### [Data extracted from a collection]
::::::::::
(* ===== verification/LogLine.v ===== *)
(** * LogLine: the records of BNLog and their lines ([libraries/bn_core_log/src/lib.rs], [fields.rs], [records.rs])

    Levels, fields and records, what is never written, the line of a record in
    each format, and a reader of the lines in JSON. *)

From S2P Require Import Prelude Text Literals Scalars Lexer Civil Temporal Splits Addresses HttpDate StaticFiles.

#[local] Open Scope string_scope.
#[local] Open Scope Z_scope.

(** ** Levels and formats *)

Inductive Level := LError | LWarn | LInfo | LHttp | LVerbose | LDebug | LSilly.
#[export] Instance Level_eq_dec : EqDecision Level.
Proof. solve_decision. Defined.

Definition level_rank (l : Level) : Z :=
  match l with LError => 0 | LWarn => 1 | LInfo => 2 | LHttp => 3 | LVerbose => 4 | LDebug => 5 | LSilly => 6 end.
Definition LEVELS : list Level := [LError; LWarn; LInfo; LHttp; LVerbose; LDebug; LSilly].
Definition level_from_i64 (value : Z) : option Level := List.find (fun l => level_rank l =? value) LEVELS.
Definition level_from_i128 (value : Z) : option Level := if in_range i64_MIN i64_MAX value then level_from_i64 value else None.
Definition syslog_severity (l : Level) : Z :=
  match l with LError => 3 | LWarn => 4 | LInfo | LHttp => 6 | LVerbose | LDebug | LSilly => 7 end.
Definition level_name (l : Level) : string :=
  match l with LError => "ERROR" | LWarn => "WARN" | LInfo => "INFO" | LHttp => "HTTP" | LVerbose => "VERBOSE" | LDebug => "DEBUG" | LSilly => "SILLY" end.

Inductive Format := Json | Syslog | Apache.
#[export] Instance Format_eq_dec : EqDecision Format.
Proof. solve_decision. Defined.
Definition format_from_name (name : string) : option Format :=
  if String.eqb name "JSON" then Some Json else if String.eqb name "SYSLOG" then Some Syslog
  else if String.eqb name "APACHE" then Some Apache else None.

(** ** Fields *)

(** A [BTreeMap<String, String>]: in the order of its keys. *)
Abbreviation FieldMap := (list (string * string)).
Lemma calls_lines now host process lb calls parts : clock_ok now →
  Forall (fun c => logger_ok c.1.1 ∧ op_ok c.1.2 ∧ format c.1.1 = Json ∧ label c.1.1 = lb) calls →
  Forall (fun c => ∀ e, c.2 ≠ Err (IoFailed e)) calls → Forall2 (adds now host process) calls parts →
  ∃ lines, text_of parts = text_of (map (fun line => line +:+ LF) lines) ∧ Forall clean lines ∧
    Forall2 (fun a line => let '(level, message, defaults, provided) := a in
      ∃ n, read_record line = Some (read_of (with_timestamp (now n) lb level message defaults provided host process))) (written_by calls) lines.
Proof.
  intros Hclock Hok Hno Hall. induction Hall as [|c part calls parts Ha _ IH]; [by exists []|].
  apply list.Forall_cons in Hok as [(Hl & Hop & Hf & Hlb) Hok]. apply list.Forall_cons in Hno as [Hn Hno].
  destruct (IH Hok Hno) as (lines & Htext & Hclean & Hread). cbn [text_of]. rewrite Htext.
  destruct Ha as [l op n level message defaults provided line Hasked Hc Hline|l op n level message defaults provided line part rest e _ _ _ _
    |l op r Hasked|l op n level message defaults provided Hasked Hline]; cbn [fst snd] in *.
  - exists (line :: lines). split_and!; [done|by constructor|]. unfold written_by. cbn [omap list_omap fst snd]. rewrite Hasked.
    constructor; [|exact Hread]. exists n. destruct (asked_utf8 _ _ _ _ _ _ Hl Hop Hasked) as (Hm & Hd & Hp).
    destruct (Hclock n) as (_ & _ & i & Hi). rewrite Hf in Hline. rewrite <- Hlb. eapply json_line_read; [|exact Hi|exact Hline].
    by apply record_well_formed.
  - by destruct (Hn e).
  - exists lines. split_and!; [done|done|]. unfold written_by. cbn [omap list_omap fst snd]. rewrite Hasked. by destruct r.
  - exists lines. by split_and!.
Qed.

(** C35: A JSON log whose calls met no failure of the disk is read back: what was
    added to the file is one line for each call that was answered Ok and was
    not below the minimum, in their order, and each line gives back the level,
    the message, the label and the fields of its call that may be written. *)
Theorem log_read_back now host process path ops l w :
  clock_ok now → destination l = LogFile path → logger_ok l → format l = Json → Forall op_ok ops →
  let '(w', _, calls) := run_log (W := Disk) (LogSink0 := disk_sink now) host process ops w l in
  Forall (fun c => ∀ e, c.2 ≠ Err (IoFailed e)) calls →
  ∃ text lines, content w' path = content w path +:+ text ∧ split LINE_FEED text = (lines ++ [""])%list ∧
    Forall2 (fun a line => let '(level, message, defaults, provided) := a in
      ∃ n, read_record line = Some (mkRead
        (written_fields (without_queries (with_timestamp (now n) (label l) level message defaults provided host process)))
        (label l) (level_name level) message (now n))) (written_by calls) lines.
Proof.
  intros Hclock Hd Hl Hf Hops. pose proof (run_adds now host process path Hclock ops l w Hd Hl Hops) as H.
  destruct (run_log _ _ ops w l) as [[w' l'] calls]. destruct H as (parts & [Hg _] & Hall & _ & Hsame). rewrite Hf in Hsame. intros Hno.
  destruct (calls_lines now host process (label l) calls parts Hclock Hsame Hno Hall) as (lines & Htext & Hclean & Hread).
  exists (text_of parts), lines. split_and!; [done|rewrite Htext; by apply lines_split|exact Hread].
Qed.
(* ===== verification/TypeRules.v ===== *)
(** * TypeRules: the static rules of types ([crates/bn_frontend/src/semantic]: helpers1.rs, type_ops.rs, literal_settle.rs)

    The type of an operator, the combination of numeric types, constant
    expressions and their folding, and the agreement of all this with the
    operators of the interpreter. *)

From S2P Require Import Prelude Text Diag Types ClassModel Civil Literals Floats Values Operators Lexer Syntax.

#[local] Open Scope string_scope.
#[local] Open Scope Z_scope.

(** ** Diagnostics *)

(** Those of [helpers2.rs]: [type_mismatch], [error], [name_not_found],
    [duplicate_name], [unreachable_code]. *)
Inductive SemanticError :=
| Mismatch (expected actual context : string) (span : Span)
| SemanticRule (code message : string) (span : Span)
| NameNotFound (name context : string) (span : Span)
| DuplicateName (name : string) (span : Span)
| UnreachableCode (context : string) (span : Span).
Abbreviation checked A := (res SemanticError A).

(** ** Names of types *)

Definition integer_type (name : string) : option IntegerType :=
  match name with
  | "BYTE" => Some Byte
  | "INT8" => Some Int8
  | "INT16" => Some Int16
  | "INT32" | "INTEGER" => Some Int32
  | "INT64" | "TIMESTAMP" => Some Int64
  | "UINT16" => Some UInt16
  | "UINT32" => Some UInt32
  | "UINT64" => Some UInt64
  | _ => None
  end.
Definition float_type (name : string) : option FloatType :=
  match name with "FLOAT32" => Some Float32 | "FLOAT64" | "FLOAT" => Some Float64 | _ => None end.
Definition type_from_name (name : string) : BType :=
  match name with
  | "BOOLEAN" => TBoolean
  | "STRING" => TString
  | _ =>
      match integer_type name, float_type name with
      | Some kind, _ => TInteger kind
      | None, Some kind => TFloat kind
      | None, None => TNamed name
      end
  end.
Definition literal_type (l : Literal) : BType :=
  match l with
  | LInteger value => TIntegerLiteral value
  | LFloat _ | LSpecial _ => TFloatLiteral
  | LString _ => TString
  | LTypeName _ => TUnknown
  | LBoolean _ => TBoolean
  | LNull => TNull
  | LNotAvailable => TNotAvailable
  | LEndOfFile => TEndOfFile
  end.
Lemma kept_itself p : kept p p.
Proof. by split_and!. Qed.
Lemma kept_again p p' p'' : kept p p' → kept p' p'' → kept p p''.
Proof. intros (A1 & A2 & A3 & A4 & A5) (B1 & B2 & B3 & B4 & B5). split_and!; try congruence. intros h. by rewrite B3, A3. Qed.
Lemma keeps_pure {A} (r : result A) : keeps (lift r).
Proof. intros s. apply kept_itself. Qed.
Lemma keeps_value {A} (a : A) : keeps (mret a).
Proof. intros s. apply kept_itself. Qed.
Lemma keeps_buffer handle span : keeps (buffer handle span).
Proof. intros s. apply kept_itself. Qed.
Lemma keeps_string_at arguments i member span : keeps (string_at arguments i member span).
Proof. intros s. unfold string_at. destruct (arguments !! i) as [[]|]; apply kept_itself. Qed.
Lemma keeps_bytes_at arguments i member span : keeps (bytes_at arguments i member span).
Proof. intros s. unfold bytes_at. destruct (arguments !! i) as [[]|]; apply kept_itself. Qed.
Lemma keeps_archive_handle arguments member span : keeps (archive_handle arguments member span).
Proof. intros s. unfold archive_handle. destruct arguments as [|[] arguments]; apply kept_itself. Qed.
Lemma keeps_with_archive {A} handle span (m : st CompressError (State * ZipArchiveHandle) A) : keeps (with_archive handle span m).
Proof.
  intros [f p]. unfold with_archive. cbn [snd fst]. destruct (archives p !! handle) as [archive|] eqn:E; [|apply kept_itself].
  destruct (m (f, archive)) as [[f' archive'] r]. split_and!; try done. intros h. cbn.
  destruct (decide (handle = h)) as [->|Hn]; [rewrite lookup_insert_eq, E; split; by eexists|by rewrite lookup_insert_ne].
Qed.
Lemma keeps_on_host {A} (m : st CompressError State A) : keeps (on_host m).
Proof. intros [f p]. unfold on_host. cbn [fst snd]. destruct (m f) as [f' r]. apply kept_itself. Qed.
Lemma serves_lift r : plain r → serves (lift r).
Proof. intros Hr s. exists s.2. split; [apply kept_itself|]. by left. Qed.
Lemma serves_ret v : plain (Ok v) → serves (mret v).
Proof. apply (serves_lift (Ok v)). Qed.
Lemma serves_storing f : (∃ bytes, f = insert_buffer bytes) ∨ (∃ archive, f = insert_archive archive) → serves (storing f).
Proof.
  intros Hf s. exists s.2. split; [apply kept_itself|]. right. exists f. split; [done|]. unfold storing. by destruct (f s.2).
Qed.
Lemma serves_bind {A} (m : served A) (k : A → served Value) : keeps m → (∀ a, serves (k a)) → serves (m ≫= k).
Proof.
  intros Hm Hk s. specialize (Hm s). unfold mbind, st_bind. destruct (m s) as [s' [a|e|w|]]; cbn [fst snd] in *.
  - destruct (Hk a s') as (p & Hp & Hr). exists p. split; [by eapply kept_again|done].
  - exists s'.2. split; [done|]. by left.
  - exists s'.2. split; [done|]. by left.
  - exists s'.2. split; [done|]. by left.
Qed.
Lemma serves_outcome {A} (r : res CompressError A) member (k : A → served Value) : (∀ a, serves (k a)) → serves (outcome_value r member k).
Proof. intros Hk. destruct r; [apply Hk|by apply serves_ret|by apply serves_lift..]. Qed.
Lemma text_value_plain bytes member : plain (Ok (text_value bytes member)).
Proof. unfold text_value. by destruct (from_utf8 bytes). Qed.
Lemma mismatch_plain e a c span : plain (type_mismatch e a c span).
Proof. done. Qed.

#[local] Hint Resolve keeps_pure keeps_value keeps_buffer keeps_string_at keeps_bytes_at keeps_archive_handle keeps_with_archive keeps_on_host
  serves_lift serves_ret serves_outcome text_value_plain : serves.
Ltac serves_step :=
  match goal with
  | |- serves (_ ≫= _) => apply serves_bind; [|intros ?]
  | |- serves (if ?b then _ else _) => destruct b
  | |- serves (match ?x with _ => _ end) => destruct x
  | |- serves (outcome_value _ _ _) => apply serves_outcome; intros ?
  | |- serves (storing _) => apply serves_storing; eauto
  | |- serves (mret _) => apply serves_ret; first [done|apply text_value_plain]
  | |- serves (lift _) => apply serves_lift; done
  | |- keeps _ => solve [auto with serves]
  end.
Lemma buffer_operation_serves method member arguments codec span : serves (buffer_operation method member arguments codec span).
Proof. unfold buffer_operation. repeat serves_step. Qed.
Lemma archive_method_serves method member arguments span : serves (archive_method method member arguments span).
Proof. unfold archive_method. cbv zeta. repeat serves_step. Qed.
Lemma call_serves member arguments span : serves (call member arguments span).
Proof.
  unfold call. destruct (buffer_codec _); [apply buffer_operation_serves|].
  destruct (archive_arity _); [apply serves_bind; [auto with serves|intros; apply archive_method_serves]|]. repeat serves_step.
Qed.
(** * Order tracker backend: store, authorization gate and order history

    A shallow embedding of the FastAPI / SQLAlchemy backend in
    [src/order_tracker_backend/src]: the ORM models of [db/models.py], the
    request-scoped transaction of [db/session.py], the authorization
    dependencies of [auth/deps.py] and the routers of [api/routers].

    Tables are lists of rows in heap order, times are integers.  A request
    handler is a computation in a state-and-exception monad over the
    session's view of the store; [session_scope] commits that view or rolls
    it back.  Every round trip to the datastore is a point where the request
    can fail. *)

From Stdlib Require Import ZArith List String Ascii Bool Lia Permutation.
Import ListNotations.

Local Open Scope string_scope.
Local Open Scope Z_scope.
Local Open Scope list_scope.

(** ** Enumerations of [db/models.py] *)

Module UserRole.
Inductive t := customer | admin.

Definition eqb (a b : t) : bool :=
  match a, b with
  | customer, customer | admin, admin => true
  | _, _ => false
  end.
End UserRole.

Module OrderStatus.
Inductive t := created | processing | shipped | delivered | cancelled.

Definition eqb (a b : t) : bool :=
  match a, b with
  | created, created | processing, processing | shipped, shipped
  | delivered, delivered | cancelled, cancelled => true
  | _, _ => false
  end.
End OrderStatus.

Module NotificationChannel.
Inductive t := email | sms | push.
End NotificationChannel.

(** ** Rows *)

Module User.
Record t := mk {
  id : Z;
  email : string;
  password_hash : string;
  role : UserRole.t;
  is_active : bool;
  created_at : Z
}.
End User.

Module Order.
Record t := mk {
  id : Z;
  order_number : string;
  user_id : Z;
  title : string;
  description : option string;
  current_status : OrderStatus.t;
  created_at : Z;
  updated_at : Z
}.

Definition set_title (v : string) (o : t) : t :=
  mk (id o) (order_number o) (user_id o) v (description o)
     (current_status o) (created_at o) (updated_at o).

Definition set_description (v : option string) (o : t) : t :=
  mk (id o) (order_number o) (user_id o) (title o) v
     (current_status o) (created_at o) (updated_at o).

Definition set_current_status (v : OrderStatus.t) (o : t) : t :=
  mk (id o) (order_number o) (user_id o) (title o) (description o)
     v (created_at o) (updated_at o).

Definition set_updated_at (v : Z) (o : t) : t :=
  mk (id o) (order_number o) (user_id o) (title o) (description o)
     (current_status o) (created_at o) v.
End Order.

Module OrderStatusHistory.
Record t := mk {
  id : Z;
  order_id : Z;
  old_status : option OrderStatus.t;
  new_status : OrderStatus.t;
  changed_by_user_id : option Z;
  note : option string;
  changed_at : Z
}.
End OrderStatusHistory.

Module NotificationPreference.
Record t := mk {
  id : Z;
  user_id : Z;
  enabled : bool;
  channel : NotificationChannel.t;
  email : option string;
  phone : option string;
  push_token : option string;
  updated_at : Z
}.
(** A match of three groups in a row records where each group is. *)
Lemma three_groups_match text a b c s y :
  ~ In 1 (groups b) -> ~ In 1 (groups c) -> ~ In 2 (groups c) ->
  matcher text (Seq (Group 1 a) (Seq (Group 2 b) (Group 3 c)))
          (startAt s) (fun y => Some y) = Some y ->
  exists j t,
    Lang text a s j /\ Lang text b j t /\ Lang text c t (endIndex y)
    /\ getCapture (captures y) 1 = Some (s, j)
    /\ getCapture (captures y) 2 = Some (j, t).
Proof.
  intros H1b H1c H2c. cbn [matcher]. intros Hm.
  apply matcher_sound in Hm. destruct Hm as (y1 & Hm & HLa & _).
  apply matcher_sound in Hm. destruct Hm as (y2 & Hm & HLb & Hcapb).
  apply matcher_sound in Hm. destruct Hm as (y3 & [= <-] & HLc & Hcapc).
  cbn [endIndex captures startAt] in *.
  exists (endIndex y1), (endIndex y2).
  split; [assumption|]. split; [assumption|]. split; [assumption|].
  cbn [getCapture Nat.eqb]. rewrite !Hcapc by assumption.
  cbn [getCapture Nat.eqb]. rewrite Hcapb by assumption.
  cbn [getCapture Nat.eqb]. split; reflexivity.
Qed.
Lemma add_grades_for_student_io (fuel : nat) : respects io_rel (add_grades_for_student fuel).
Proof.
  unfold add_grades_for_student.
  apply respects_bind; [apply _|apply get_students_io|intros st].
  case_decide; [apply print_io|].
  apply respects_bind; [apply _|apply py_input_io|intros raw].
  destruct (find_student st _) as [[i s]|]; [|apply print_io].
  apply respects_bind; [apply _|apply grade_loop_io|intros []].
  apply respects_bind; [apply _|apply get_students_io|intros st'].
  destruct (st' !! i); [apply print_io|apply respects_ret, _].
Qed.

(** The add handler looks the name up in the list it then appends to; the
    proof follows the world through. *)
Lemma add_new_student_io : respects io_rel add_new_student.
Proof.
  intros [st inp out]. unfold add_new_student.
  destruct inp as [|[raw|] inp]; run_M;
    try (split; simpl; [done|first [reflexivity | apply suffix_cons_r; reflexivity]]).
  case_bool_decide as Hempty; run_M.
  { split; simpl; [done|apply suffix_cons_r; reflexivity]. }
  destruct (find_student st (py_strip raw)) eqn:Hfind; run_M;
    split; simpl; try (apply suffix_cons_r; reflexivity); [done|].
  intros Hwf. by apply append_student_wf; [|apply py_strip_idem| |].
Qed.

(** ** What the grade loop does

    The specification of the loop is stated over the lines it reads: the
    grades appended are the valid tokens, in the order received, and the
    output is, per line, its prompt and its warning. *)

Definition token_grade (raw : pystr) : option Z :=
  match classify_grade raw with GValid g => Some g | _ => None end.

Definition token_msgs (raw : pystr) : list msg :=
  MPrompt PromptGrade ::
  match classify_grade raw with
  | GNotANumber => [MInvalidNumber]
  | GOutOfRange _ => [MGradeOutOfRange]
  | _ => []
  end.

Definition append_grades (i : nat) (gs : list Z) (st : list Student) : list Student :=
  alter (λ s, mkStudent (name s) (grades s ++ gs)) i st.
Lemma show_report_io : respects io_rel show_report.
Proof. unfold show_report. by_composition. Qed.

Lemma show_report_fuel_safe : fuel_safe show_report.
Proof. unfold show_report. by_composition. Qed.

Lemma show_report_interrupt_free : interrupt_free show_report.
Proof. unfold show_report. by_composition_if. Qed.

Lemma find_top_performer_io : respects io_rel find_top_performer.
Proof. unfold find_top_performer. by_composition. Qed.

Lemma find_top_performer_fuel_safe : fuel_safe find_top_performer.
Proof. unfold find_top_performer. by_composition. Qed.

Lemma find_top_performer_interrupt_free : interrupt_free find_top_performer.
Proof. unfold find_top_performer. by_composition_if. Qed.

#[export] Hint Resolve show_report_io show_report_fuel_safe show_report_interrupt_free
  find_top_performer_io find_top_performer_fuel_safe find_top_performer_interrupt_free : pyrt.

(** ** Witnesses

    The specification's skewed registry: [A = [100]] and [B = [0; 0; 0; 100]]
    (a pooled mean of 20, an average of averages of 62.5), and [C] without
    grades. *)

Definition skewed : list Student :=
  [mkStudent "A" [100%Z]; mkStudent "B" [0; 0; 0; 100]%Z; mkStudent "C" []].

Lemma student_average_spec_witness :
  grades (mkStudent "B" [0; 0; 0; 100]%Z) ≠ [] ∧
  student_average (mkStudent "B" [0; 0; 0; 100]%Z) = Some (mean_key (mkStudent "B" [0; 0; 0; 100]%Z)).
Proof. split; [discharge|]. apply (proj2 (student_average_spec _)). discharge. Defined.

Lemma show_report_summary_witness :
  omap student_average skewed = 100%Q :: [25%Q] ∧
  show_report (mkWorld skewed [] []) =
  (Ret (), mkWorld skewed []
     ([] ++ MReportHeader :: map report_line skewed ++
      [MRule; MMaxAverage (py_max 100%Q [25%Q]); MMinAverage (py_min 100%Q [25%Q]);
       MOverallAverage (py_float_mean (100%Q :: [25%Q])); MRuleEnd])).
Proof. split; [discharge|]. apply (show_report_summary skewed [] [] 100%Q [25%Q]). discharge. Defined.

Lemma report_summary_bounds_witness :
  Forall student_wf skewed ∧ omap student_average skewed = 100%Q :: [25%Q] ∧
  (Z.of_nat (length skewed) <= 2 ^ 40)%Z ∧
  (0 <= py_min 100%Q [25%Q] ∧ py_min 100%Q [25%Q] <= py_max 100%Q [25%Q] ∧
   py_max 100%Q [25%Q] <= 100 ∧ 0 <= py_float_mean (100%Q :: [25%Q]) <= 100)%Q.
Proof.
  assert (Hwf : Forall student_wf skewed) by (apply (registry_wfb_spec _); vm_compute; reflexivity).
  assert (Havg : omap student_average skewed = 100%Q :: [25%Q]) by discharge.
  assert (Hlen : (Z.of_nat (length skewed) <= 2 ^ 40)%Z) by (unfold skewed; simpl; lia).
  split; [exact Hwf|]. split; [exact Havg|]. split; [exact Hlen|].
  exact (report_summary_bounds skewed _ _ Hwf Havg Hlen).
Defined.

Lemma find_top_performer_spec_witness :
  filter (λ s, grades s ≠ []) [mkStudent "A" [80%Z]; mkStudent "C" []; mkStudent "B" [80%Z]] =
    mkStudent "A" [80%Z] :: [mkStudent "B" [80%Z]] ∧
  let top := py_max_by mean_key (mkStudent "A" [80%Z]) [mkStudent "B" [80%Z]] in
  find_top_performer (mkWorld [mkStudent "A" [80%Z]; mkStudent "C" []; mkStudent "B" [80%Z]] [] []) =
    (Ret (), mkWorld [mkStudent "A" [80%Z]; mkStudent "C" []; mkStudent "B" [80%Z]] []
               ([] ++ [MTopStudent (name top) (mean_key top)])) ∧
  grades top ≠ [] ∧
  (∀ s, s ∈ [mkStudent "A" [80%Z]; mkStudent "C" []; mkStudent "B" [80%Z]] →
        grades s ≠ [] → (mean_key s <= mean_key top)%Q) ∧
  ∃ pre post, [mkStudent "A" [80%Z]; mkStudent "C" []; mkStudent "B" [80%Z]] = pre ++ top :: post ∧
    ∀ s, s ∈ pre → grades s ≠ [] → (mean_key s < mean_key top)%Q.
Proof. split; [discharge|]. apply find_top_performer_spec. discharge. Defined.

Lemma top_avg_is_max_avg_witness :
  filter (λ s, grades s ≠ []) skewed = mkStudent "A" [100%Z] :: [mkStudent "B" [0; 0; 0; 100]%Z] ∧
  omap student_average skewed = 100%Q :: [25%Q] ∧
  mean_key (py_max_by mean_key (mkStudent "A" [100%Z]) [mkStudent "B" [0; 0; 0; 100]%Z]) =
  py_max 100%Q [25%Q].
Proof. split; [discharge|]. split; [discharge|]. apply (top_avg_is_max_avg skewed); discharge. Defined.

Lemma show_report_no_grades_witness :
  [mkStudent "Ann" []] ≠ [] ∧ omap student_average [mkStudent "Ann" []] = [] ∧
  show_report (mkWorld [mkStudent "Ann" []] [] []) =
  (Ret (), mkWorld [mkStudent "Ann" []] []
     ([] ++ MReportHeader :: map report_line [mkStudent "Ann" []] ++ [MNoGradesYet; MRuleEnd])).
Proof. split; [discharge|]. split; [discharge|]. apply show_report_no_grades; discharge. Defined.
::::::::::
Every line above with the word "else" belongs in the answer, copied as written.

### [Problem solution]
Definition level_from_i128 (value : Z) : option Level := if in_range i64_MIN i64_MAX value then level_from_i64 value else None.
  if String.eqb name "JSON" then Some Json else if String.eqb name "SYSLOG" then Some Syslog
  else if String.eqb name "APACHE" then Some Apache else None.
  | |- serves (if ?b then _ else _) => destruct b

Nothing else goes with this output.